Aku hanya bergumam, dia mendongak menatap wajahku.

"Kamu kok diem aja sih?gimana nih?" tanyanya panik. Ku hapus sisa air mata yang mengalir di pipinya.

"Udah kamu tenang aja, lebih baik kita pulang. Percuma kita disini, mama masih marah."

Dia hanya mengangguk lemah.

Prilly sudah tertidur di sampingku, matanya sembab karena habis menangis. Ku kecup keningnya perlahan, mengelus pucuk kepalanya. Otakku masih bergerilya memikirkan dari mana keluargaku mendapatkan surat kontrak itu, seingatku surat kontrak itu sudah ku robek dan ku buang ke tempat sampah. Sontak Prilly terbangun dari tidurnya, dia mengerjap-ngerjapkan matanya kemudian menatapku heran.

"Kamu kok nggak tidur?emang nggak cape?" tanyanya dengan suara serak parau. Aku menggeleng lemah.

"Aku lagi mikir aja," jawabku santai. Dia menegakkan tubuhnya.

"Mikir apa?"

"Dari mana papa dapat surat kontrak itu? soalnya seingatku surat itu udah aku robek dan aku buang ke tempat sampah. Oh ya copyan yang punya kamu, amu taruh di mana?" tanyaku pada Prilly.

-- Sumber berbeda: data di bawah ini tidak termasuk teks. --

(** [insert] is the exception: it adds the current version of the record to
    the set without raising the timestamp.  A transaction at timestamp 3 that
    inserts over a record of version 5 passes lock and validation with commit
    timestamp 4, so the record's version goes backwards. *)
Theorem insert_version_regresses :
  ∃ w tx h ws h', insert sample_world insert_tx 0 7 [4; 4] = Done (w, tx) ∧
    ¬ covers tx ∧
    LockAllSet sample_word (rwset tx) (heap w) (timestamp tx) = (true, h, ws, 4) ∧
    CommitLocalWrite ws h 4 = Done h' ∧
    n_seq (node sample_heap 8000) = 5 ∧ n_seq (node h' 8000) = 4.
Proof.
  destruct (insert sample_world insert_tx 0 7 [4; 4]) as [[w tx]| |] eqn:Hi; [|vm_compute in Hi; done..].
  exists w, tx, (set_node (heap w) 8000 (set_lock sample_word)),
    (mkWS (kvs (rwset tx)) 0).
  vm_compute in Hi. simplify_eq. eexists. split_and!; [done| |by vm_compute..].
  intros Hcov. specialize (Hcov (mkItem 0 7 2 8000 4 5 false) ltac:(by left)). cbn in Hcov. lia.
Qed.

(** Writing over a deletion marker starts a new history.  The replaced value
    has no buffer to carry the link, so readers below the new version no longer
    find the versions from before the deletion. *)
Theorem reinsert_drops_history h a sq addr ts ver vlen :
  n_value (node h a) = NULL → ver < ts → ts ≠ 1 →
  ∃ h', install h a sq addr ts = Done h' ∧ get_helper false h' a ver vlen = Done (1, None).
Proof.
  intros Hn Hlt H1. exists (installed h a sq addr ts). split.
  - apply install_eq. by rewrite Hn.
  - unfold get_helper. rewrite node_installed_eq. cbn.
    rewrite decide_False by naive_solver lia. rewrite decide_False by done. by rewrite Hn.
Qed.

Definition deleted_heap : Heap :=
  mkHeap {[ 8000 := mkMemNode 0 9 NULL 1 0 0 0 ]}
    {[ 1 := mkBuf (Some (mkHdr NULL 5)) [1; 2]; 3 := mkBuf None [7; 7] ]} 4.

Lemma reinsert_drops_history_witness :
  get_helper false deleted_heap 8000 6 2 = Done (5, Some [1; 2]) ∧
  ∃ h', install deleted_heap 8000 9 3 12 = Done h' ∧ get_helper false h' 8000 6 2 = Done (1, None).
Proof. split; [by vm_compute|]. apply reinsert_drops_history; [done | lia | lia]. Defined.
(* ===== verification/RadRpc.v ===== *)
(** * RPC handlers of DBRad

    Models src/drtm-dst/src/db/txs/dbrad_rpc_handler.cc: what a server does when a
    read, lock, release or commit message arrives.  [id] is the sender's machine,
    [cid] its coroutine and [tid] the thread that runs the handler; every handler
    works on the items addressed to its own partition and skips the others. *)

From S2P Require Import Prelude LockWord Memstore RadMem DBRad RemoteSet.

Section handlers.
Context {St : Type} `{!Memstore St}.
Implicit Types (w : World St).

Definition handler_word (id tid cid : Z) : Z := ENCODE_LOCK_CONTENT id tid (cid + 1).

(** Items numbered the way the loops count them. *)
Definition numbered {A} (l : list A) : list (Z * A) := imap (λ i x, (Z.of_nat i, x)) l.

(** The node of a read request: tables with 8-byte keys use the short key, the
    others the address of the long one. *)
Definition request_node w (it : RemoteSetRequestItem) : result (World St * Z) :=
  match klens w !! rq_tableid it with
  | None => Crash invalid_access
  | Some klen =>
      store_node w (rq_tableid it) (if decide (klen = 8%nat) then short_key it else long_key it)
  end.

(** Reply with the version of a node and no value. *)
Definition reply_version w (a i : Z) : RemoteSetReplyItem :=
  mkReplyItem (n_seq (node (heap w) a)) a (u8 i) [].

(** ** [DBRad::get_rpc_handler] *)

(** [case REQ_READ]: retry while a commit is under way, stop on an absent value. *)
Definition read_request w (i : Z) (it : RemoteSetRequestItem) : result (World St * RemoteSetReplyItem) :=
  n_bytes ← vlen w (rq_tableid it);
  '(w, a) ← request_node w it;
  let n := node (heap w) a in
  if decide (n_seq n = 1) then Spin
  else if decide (n_value n = NULL) then Crash assert_failed
  else
    b ← load (heap w) (n_value n);
    data ← copy_payload b n_bytes;
    _ ← verify (bool_decide (n_seq n ≠ 0));
    Done (w, mkReplyItem (n_seq n) a (u8 i) data).

Definition get_rpc_item (s : World St * list RemoteSetReplyItem) (x : Z * RemoteSetRequestItem)
  : result (World St * list RemoteSetReplyItem) :=
  let '(w, acc) := s in
  let '(i, it) := x in
  if decide (rq_pid it ≠ current_partition w) then Done (w, acc)
  else
    match rq_type it with
    | REQ_READ =>
        '(w, r) ← read_request w i it;
        Done (w, acc ++ [r])
    | REQ_READ_IDX | REQ_INSERT_IDX =>
        '(w, a) ← index_node w (rq_tableid it) (long_key it);
        Done (w, acc ++ [reply_version w a i])
    | REQ_INSERT =>
        '(w, a) ← store_node w (rq_tableid it) (long_key it);
        Done (w, acc ++ [reply_version w a i])
    | _ => Crash assert_failed
    end.

Definition sizeof_ReplyHeader : Z := 8.
Definition sizeof_RemoteSetReplyItem : Z := 32.
Definition reply_size (l : list RemoteSetReplyItem) : Z :=
  sizeof_ReplyHeader +
  foldr (λ r n, sizeof_RemoteSetReplyItem + Z.of_nat (length (rp_data r)) + n) 0 l.

Definition read_reply w (l : list RemoteSetReplyItem) : ReadReply :=
  (mkReplyHeader (u8 (Z.of_nat (length l))) (u8 (current_partition w)) (u32 (reply_size l)), l).

Definition get_rpc_handler w (m : Message RemoteSetRequestItem) : result (World St * ReadReply) :=
  items ← msg_items m;
  '(w, l) ← for_each get_rpc_item (numbered items) (w, []);
  _ ← verify (bool_decide (l ≠ []));
  Done (w, read_reply w l).

(** ** [DBRad::fast_get_rpc_handler]: reads that also lock *)

(** [case REQ_READ_LOCK]: an item that cannot be locked is answered with sequence
    number 0 and whatever the reply buffer held ([stale]). *)
Definition read_lock_request w (word : Z) (stale : list Z) (i : Z) (it : RemoteSetRequestItem)
  : result (World St * RemoteSetReplyItem) :=
  n_bytes ← vlen w (rq_tableid it);
  '(w, a) ← request_node w it;
  let n := node (heap w) a in
  _ ← verify (bool_decide (n_value n ≠ NULL));
  if decide (n_lock n ≠ 0) then
    Done (w, mkReplyItem 0 a (u8 i) (take n_bytes stale))
  else
    let w := set_heap w (set_node (heap w) a (set_lock word)) in
    _ ← verify (bool_decide (n_seq n ≠ 1));
    b ← load (heap w) (n_value n);
    data ← copy_payload b n_bytes;
    Done (w, mkReplyItem (n_seq n) a (u8 i) data).

Definition fast_get_rpc_item (word : Z) (stale : list Z)
    (s : World St * list RemoteSetReplyItem) (x : Z * RemoteSetRequestItem)
  : result (World St * list RemoteSetReplyItem) :=
  let '(w, acc) := s in
  let '(i, it) := x in
  if decide (rq_pid it ≠ current_partition w) then Done (w, acc)
  else
    match rq_type it with
    | REQ_READ =>
        '(w, r) ← read_request w i it;
        Done (w, acc ++ [r])
    | REQ_READ_LOCK =>
        '(w, r) ← read_lock_request w word stale i it;
        Done (w, acc ++ [r])
    | _ => Done (w, acc)
    end.

Definition fast_get_rpc_handler w (id tid cid : Z) (stale : list Z) (m : Message RemoteSetRequestItem)
  : result (World St * ReadReply) :=
  items ← msg_items m;
  '(w, l) ← for_each (fast_get_rpc_item (handler_word id tid cid) stale) (numbered items) (w, []);
  _ ← verify (bool_decide (l ≠ []));
  Done (w, read_reply w l).

(** ** [DBRad::fast_validate_rpc_handler] *)

Fixpoint validate_loop (part : Z) (h : Heap) (items : list RemoteSetRequestItem) : bool :=
  match items with
  | [] => true
  | it :: items =>
      if decide (rq_pid it ≠ part ∨ rq_type it ≠ REQ_READ) then validate_loop part h items
      else if decide (n_seq (node h (rq_node it)) ≠ rq_seq it) then false
      else validate_loop part h items
  end.

(** [num_items_] is 1 for success and 0 for failure; the other fields are not set. *)
Definition fast_validate_rpc_handler w (m : Message RemoteSetRequestItem) : result (World St * ReplyHeader) :=
  items ← msg_items m;
  Done (w, mkReplyHeader (if validate_loop (current_partition w) (heap w) items then 1 else 0) 0 0).

(** ** [DBRad::lock_rpc_handler] *)

Fixpoint lock_rpc_loop (word part : Z) (items : list RemoteLockItem) (h : Heap) (max_time : Z)
  : result (bool * Heap * Z) :=
  match items with
  | [] => Done (true, h, max_time)
  | it :: items =>
      if decide (lk_pid it ≠ part) then lock_rpc_loop word part items h max_time
      else if decide (n_lock (node h (lk_node it)) ≠ 0) then
        _ ← verify (bool_decide (n_lock (node h (lk_node it)) ≠ word));
        Done (false, h, max_time)
      else
        let h := set_node h (lk_node it) (set_lock word) in
        if decide (n_seq (node h (lk_node it)) ≠ lk_seq it) then Done (false, h, max_time)
        else lock_rpc_loop word part items h (MAX max_time (n_read_ts (node h (lk_node it))))
  end.

(** The maximal read timestamp travels in the 32-bit [payload_] field. *)
Definition lock_rpc_handler w (id tid cid : Z) (m : Message RemoteLockItem) : result (World St * ReplyHeader) :=
  items ← msg_items m;
  '(ok, h, max_time) ← lock_rpc_loop (handler_word id tid cid) (current_partition w) items (heap w) 0;
  Done (set_heap w h, mkReplyHeader (if (ok : bool) then 1 else 0) 0 (u32 max_time)).

(** ** [DBRad::release_rpc_handler] *)

Definition release_rpc_item (word part : Z) (h : Heap) (it : RemoteLockItem) : Heap :=
  if decide (lk_pid it ≠ part) then h
  else if decide (n_lock (node h (lk_node it)) = word) then set_node h (lk_node it) (set_lock 0)
  else h.

Definition release_rpc_handler w (id tid cid : Z) (m : Message RemoteLockItem) : result (World St) :=
  _ ← verify (bool_decide (i8 (rh_num (m_header m)) > 0));
  items ← msg_items m;
  Done (set_heap w (foldl (release_rpc_item (handler_word id tid cid) (current_partition w)) (heap w) items)).

(** ** [DBRad::commit_rpc_handler2] *)

(** Allocate the new value, install it over the current version.  The assertion
    [node->seq < desired_seq] runs after [node->seq] was set to 1. *)
Definition commit_rpc_item (part desired_seq : Z) (h : Heap) (it : RemoteWriteItem) : result Heap :=
  if decide (wi_pid it ≠ part) then Done h
  else
    let '(h, new_val) :=
      if decide (wi_payload it = 0) then (h, NULL)
      else malloc h (take (Z.to_nat (wi_payload it)) (wi_data it)) in
    let old_seq := n_seq (node h (wi_node it)) in
    _ ← verify (bool_decide (1 < desired_seq));
    install h (wi_node it) old_seq new_val desired_seq.

Definition commit_rpc_handler2 w (m : Message RemoteWriteItem) : result (World St * ReplyHeader) :=
  _ ← verify (bool_decide (i8 (rh_num (m_header m)) > 0));
  items ← msg_items m;
  h ← for_each (commit_rpc_item (current_partition w) (rh_padding (m_header m))) items (heap w);
  Done (set_heap w h, mkReplyHeader 73 0 0).
End handlers.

Dia menunjuk lemari pakaian," aku taruh di situ," aku bergegas membuka lemari pakaian. Mencari surat kontrak itu di tumpukkan file.

"Gimana Li, ada?"

Mataku membelalak, "surat kontraknya ada nih."

Prilly memutar bola matanya," kalau punya kamu udah kamu robek, dan punya aku ada di sini trus yang kak Alya pegang tadi?"

"Brengsekk! Martin," ucapku geram. Cuma dia satu-satunya orang yang tahu kontrak nikahku dan Prilly. Tidak salah lagi pasti dia.

Aku hendak bergegas keluar kamar. Aku harus memberi pelajaran kepadanya. Namun Prilly mencegahku, dia menarik tanganku," jangan nuduh orang sembarangan."

"Aku bukan nuduh, tapi ini kenyataan. Dia yang ngurus kontrak kita. Pasti dia yang ngasih surat itu ke papa," sahutku melepaskan tangan Prilly yang menarikku.

"Kamu di sini aja, aku mau ke kantor Martin sebentar." ku kecup keningnya singkat lalu bergegas keluar kamar. Buru - buru aku ke basement dan segera mengendarai mobilku.

***

"Martin keluar lo!!!" teriakku rusuh.

Aku sudah tidak bisa menahan emosiku lagi. Aku sangat kecewa dengar Martin, pasalnya dia bukan hanya sekedar notarisku tapi dia juga sahabatku sejak SMA. Dan sekarang bisa-bisanya dia mengkhianatiku. Entah apa yang ada di fikirannya, padahal seingatku kami tidak pernah terlibat cekcok apapun. Apa mungkin Martin memiliki dendam denganku? Ditambah lagi dengan sifatnya yang tidak terbuka dan cenderung pendiam.

"Di mana Martin? Gue mau ketemu sama dia sekarang!!" bentakku pada sekretarisnya.

Ku lihat sekretaris Martin bergetar, mungkin dia takut denganku. Tapi aku tidak peduli. Emosiku sudah tersulut. Dia mengambil gagang telpone, menelfon Martin.